> For the complete Mojo documentation index, see [llms.txt](/llms.txt).
> Markdown versions of all pages are available by appending .md to any URL (e.g. /docs/manual/basics.md).

# Introduction to TileTensor

Mojo's [`layout` package](/docs/layout/) provides a number of APIs for
working with dense multidimensional arrays, which simplify writing algorithms
for handling linear algebra.

This section discusses the `TileTensor` abstraction and its related types:

- [`TileTensor`](/docs/layout/tile_tensor/TileTensor/) is a flexible
  tensor type that combines a `tile_layout.Layout` and a pointer to data.
- The [`tile_layout.Layout`](/docs/layout/tile_layout/Layout/) struct
  describes an arrangement of data in memory. A *layout* is a function that maps
  a set of logical coordinates (like (*x*, *y*) in a two-dimensional array) to a
  linear index value (such as an offset into a memory buffer). Layouts can
  describe simple row-major or column-major matrices, but also
  more complex organizations, like a matrix subdivided into tiles.
- [`Coord`](/docs/std/utils/coord/Coord/) is a tuple-like container for
  storing integer coordinates that supports both compile-time and run-time
  values. It's used for defining logical coordinates and layout shapes, among
  other things.

The `layout` package also includes the older `LayoutTensor` type, and its
associated `IntTuple`-based layout type, `layout.Layout`. `TileTensor` is
essentially a new version of `LayoutTensor` that addresses several of the
shortcomings of that type. Most of the concepts are the same for both the old
and new types. However, `TileTensor` doesn't yet implement all the features
supported by `LayoutTensor`. Here are some guidelines for when to use each type:

- Use `TileTensor` when you need layouts with run-time dimensions,
  nested layouts, or when working with the newer `Coord`-based layout system.
  The `Coord`-based layout system minimizes the memory footprint of the
  layout struct, which can help reduce register pressure on GPUs.

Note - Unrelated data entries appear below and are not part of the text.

Definition hostname (value : option string) : option string :=
  match value with
  | None => None
  | Some value =>
      if (slen value =? 0) || (253 <? slen value) then None else
      let value := lua_lower value in
      if negb (sforall host_byte value) || bool_decide (last_byte value = Some dot)
         || contains_str value ".." then None else
      if dotted_quad value then None else
      if existsb bad_label (labels value) then None else
      if bool_decide (first_byte value = Some dot) then None else
      Some value
  end.

(** [authority:match("^([^:]+):(%d+)$")]. *)
Definition colon : ascii := ":".
Definition match_port (authority : string) : option (string * string) :=
  match cut colon authority with
  | Some (name, port) => if negb (name =s= "") && all_digits port then Some (name, port) else None
  | None => None
  end.

(** [tostring] of an integer. *)
Definition lua_tostring (p : Z) : string := pretty (Z.to_N p).

Definition target (authority : option string) (scheme : string) : option (string * string) :=
  match authority with
  | None => None
  | Some authority =>
      let (name, port) := match match_port authority with
                          | Some (n, p) => (n, Some p)
                          | None => (authority, None)
                          end in
      match hostname (Some name) with
      | None => None
      | Some name =>
          match port with
          | Some port =>
              match digits1 port with
              | None => None
              | Some port => if (port <? 1) || (65535 <? port) then None else Some (name, lua_tostring port)
              end
          | None => Some (name, lua_tostring (if scheme =s= "https" then 443 else 80))
          end
      end
  end.

Definition request_key : string := "gateway.request".
Definition get (h : handle) (k : string) : option string := headers h !! k.

(** The rest of the guard, once encoding, TLS and peer are accepted. *)
Definition check_target (role scheme : string) (h : handle) : result Empty_set handle :=
  match target (get h ":authority") scheme with
  | None => Ok (reject h "invalid target authority")
  | Some (name, port) =>
      if (role =s= Workload) && (scheme =s= "https")
         && negb (bool_decide (hostname (Some (requestedServerName h)) = Some name))
      then Ok (reject h "target authority conflicts with TLS server name") else
      let unsupported := Ok (reject h "unsupported request target") in
      match get h ":path" with
      | None => unsupported
      | Some path =>
          if bool_decide (get h ":method" = Some "CONNECT")
             || negb (bool_decide (first_byte path = Some ("/"%char)))
          then unsupported else
          let h := set_header h ":authority" (name +:+ ":" +:+ port) in
          let h := set_header h ":scheme" scheme in
          let h := set_header h "x-forwarded-proto" scheme in
          let h := set_metadata h request_key "authority" (name +:+ ":" +:+ port) in
          let h := set_metadata h request_key "scheme" scheme in
          Ok (set_metadata h request_key "path" path)
      end
  end.

(** [envoy_on_request]; [Panic] is a Lua error (a method called on [nil]). *)
Definition envoy_on_request (role scheme : string) (h : handle) : result Empty_set handle :=
  match dynamicMetadata h !! request_key with
  | Some authorized =>
      if negb (bool_decide (get h ":authority" = authorized !! "authority"))
         || negb (bool_decide (get h ":path" = authorized !! "path"))
         || negb (bool_decide (get h ":scheme" = authorized !! "scheme"))
      then Ok (respond h "403" "authorization changed request target")
      else Ok h
  | None =>
      if match get h "content-encoding" with
         | Some e => negb (e =s= "") && negb (lua_lower e =s= "identity")
         | None => false
         end
      then Ok (respond h "415" "unsupported content encoding") else
      let tls := downstreamSslConnection h in
      if ((scheme =s= "https") || (role =s= Egress)) && bool_decide (tls = None)
      then Ok (reject h "TLS required") else
      presented ← (if role =s= Egress then match tls with Some b => Ok b | None => Panic end else Ok true);
      if negb presented then Ok (respond h "403" "verified workload identity required") else
      check_target role scheme h
  end.

(** ** Decimal numbers *)
Lemma pretty_char_digit x : (x < 10)%N ->
  is_digit (pretty_N_char x) = true /\ ord (pretty_N_char x) - 48 = Z.of_N x.
Proof.
  intros H. assert (x = 0 \/ x = 1 \/ x = 2 \/ x = 3 \/ x = 4 \/ x = 5 \/ x = 6 \/ x = 7 \/ x = 8 \/ x = 9)%N
    as Hx by lia.
  repeat destruct Hx as [->|Hx]; [vm_compute; by split..|]. subst. vm_compute. by split.
Qed.

Lemma digits_pretty_go x : forall s, digits (pretty_N_go x s) 0 = digits s (Z.of_N x) /\
  sforall is_digit (pretty_N_go x s) = sforall is_digit s.
Proof.
  induction x as [x IH] using (well_founded_induction N.lt_wf_0). intros s.
  destruct (decide (x = 0)%N) as [->|Hx]; [by rewrite pretty_N_go_0|].
  rewrite pretty_N_go_step by lia.
  destruct (IH (x / 10)%N ltac:(apply N.div_lt; lia) (String (pretty_N_char (x mod 10)) s)) as [H1 H2].
  destruct (pretty_char_digit (x mod 10)) as [Hd Ho]; [apply N.mod_lt; lia|].
  rewrite H1, H2. cbn [digits sforall]. rewrite Hd, Ho. split; [|done]. f_equal.
  rewrite N2Z.inj_div, N2Z.inj_mod. pose proof (Z.div_mod (Z.of_N x) 10). lia.
Qed.

Lemma tostring_digits p : 0 <= p -> digits1 (lua_tostring p) = Some p /\ all_digits (lua_tostring p) = true.
Proof.
  intros Hp. unfold lua_tostring, pretty, pretty_N, all_digits.
  destruct (decide (Z.to_N p = 0%N)) as [E|E].
  - replace p with 0 by lia. done.
  - destruct (digits_pretty_go (Z.to_N p) "") as [H1 H2].
    change (digits "" (Z.of_N (Z.to_N p))) with (Some (Z.of_N (Z.to_N p))) in H1.
    change (sforall is_digit "") with true in H2.
    assert (Hne : pretty_N_go (Z.to_N p) "" <> EmptyString).
    { intros E'. rewrite E' in H1. change (Some 0 = Some (Z.of_N (Z.to_N p))) in H1. injection H1. lia. }
    rewrite H2. unfold digits1. destruct (pretty_N_go _ _); [done|]. rewrite H1. split; [f_equal; lia|done].
Qed.

(** ** Host names *)
Lemma split_tail_nonempty s :
  Forall (fun l => l <> EmptyString) (tail (split dot s)) <->
  last_byte s <> Some dot /\ contains_str s ".." = false.
Proof.
  induction s as [|c s IH]; [by cbn|]. cbn [split contains_str].
  destruct (split dot s) as [|h t] eqn:Es; [by destruct (split_nonempty dot s)|]. cbn [tail] in *.
  assert (Hh : h = EmptyString <-> s = EmptyString \/ first_byte s = Some dot).
  { destruct s as [|d s']; cbn in Es |- *; [naive_solver|].
    destruct (Ascii.eqb d dot) eqn:Ed.
    - apply Ascii.eqb_eq in Ed as ->. injection Es as <- _. naive_solver.
    - destruct (split dot s'); injection Es as <- _; apply Ascii.eqb_neq in Ed; naive_solver. }
  unfold has_prefix, cut_prefix. change "."%char with dot.
  rewrite (Ascii.eqb_sym dot c). destruct (Ascii.eqb c dot) eqn:Ec; cbn [orb tail].
  - apply Ascii.eqb_eq in Ec as ->. rewrite Forall_cons, IH, Hh.
    destruct s as [|d s']; cbn [first_byte last_byte]; [naive_solver|].
    rewrite (Ascii.eqb_sym dot d). destruct (Ascii.eqb d dot) eqn:Ed; cbn [orb].
    + apply Ascii.eqb_eq in Ed as ->. naive_solver.
    + apply Ascii.eqb_neq in Ed. naive_solver.
  - rewrite IH. apply Ascii.eqb_neq in Ec. destruct s; cbn [last_byte]; naive_solver.
Qed.

Lemma split_head_nonempty s h t : split dot s = h :: t ->
  h <> EmptyString <-> s <> EmptyString /\ first_byte s <> Some dot.
Proof.
  destruct s as [|d s']; cbn; [naive_solver|]. destruct (Ascii.eqb d dot) eqn:Ed.
  - apply Ascii.eqb_eq in Ed as ->. naive_solver.
  - apply Ascii.eqb_neq in Ed. destruct (split dot s'); naive_solver.
Qed.

Lemma host_bytes_labels s : sforall host_byte s = forallb (sforall ldh) (split dot s).
Proof.
  induction s as [|c s IH]; [done|]. cbn [sforall split].
  assert (Hc : host_byte c = ldh c || Ascii.eqb c dot).
  { unfold host_byte, ldh. by destruct (is_lower c), (is_digit c), (Ascii.eqb c dot), (Ascii.eqb c dash). }
  rewrite IH, Hc. destruct (Ascii.eqb c dot); cbn; [by rewrite orb_true_r|]. rewrite orb_false_r.
  destruct (split dot s) as [|h t] eqn:Es; [by destruct (split_nonempty dot s)|]. cbn. by rewrite andb_assoc.
Qed.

- Use `LayoutTensor` when you need established operations like `copy_dma()`,
  `collective_load()`, or compatibility with existing code using
  `IntTuple`-based layouts.

You can convert a `TileTensor` into a `LayoutTensor`, so you can
use both types if necessary. Likewise, you can easily convert a
`Coord`-based layout into an `IntTuple`-based layout.

For more information on `LayoutTensor`, see the pages on
[`IntTuple`-based layouts](/docs/manual/layout/layouts/) and
[`LayoutTensor`](/docs/manual/layout/tensors/).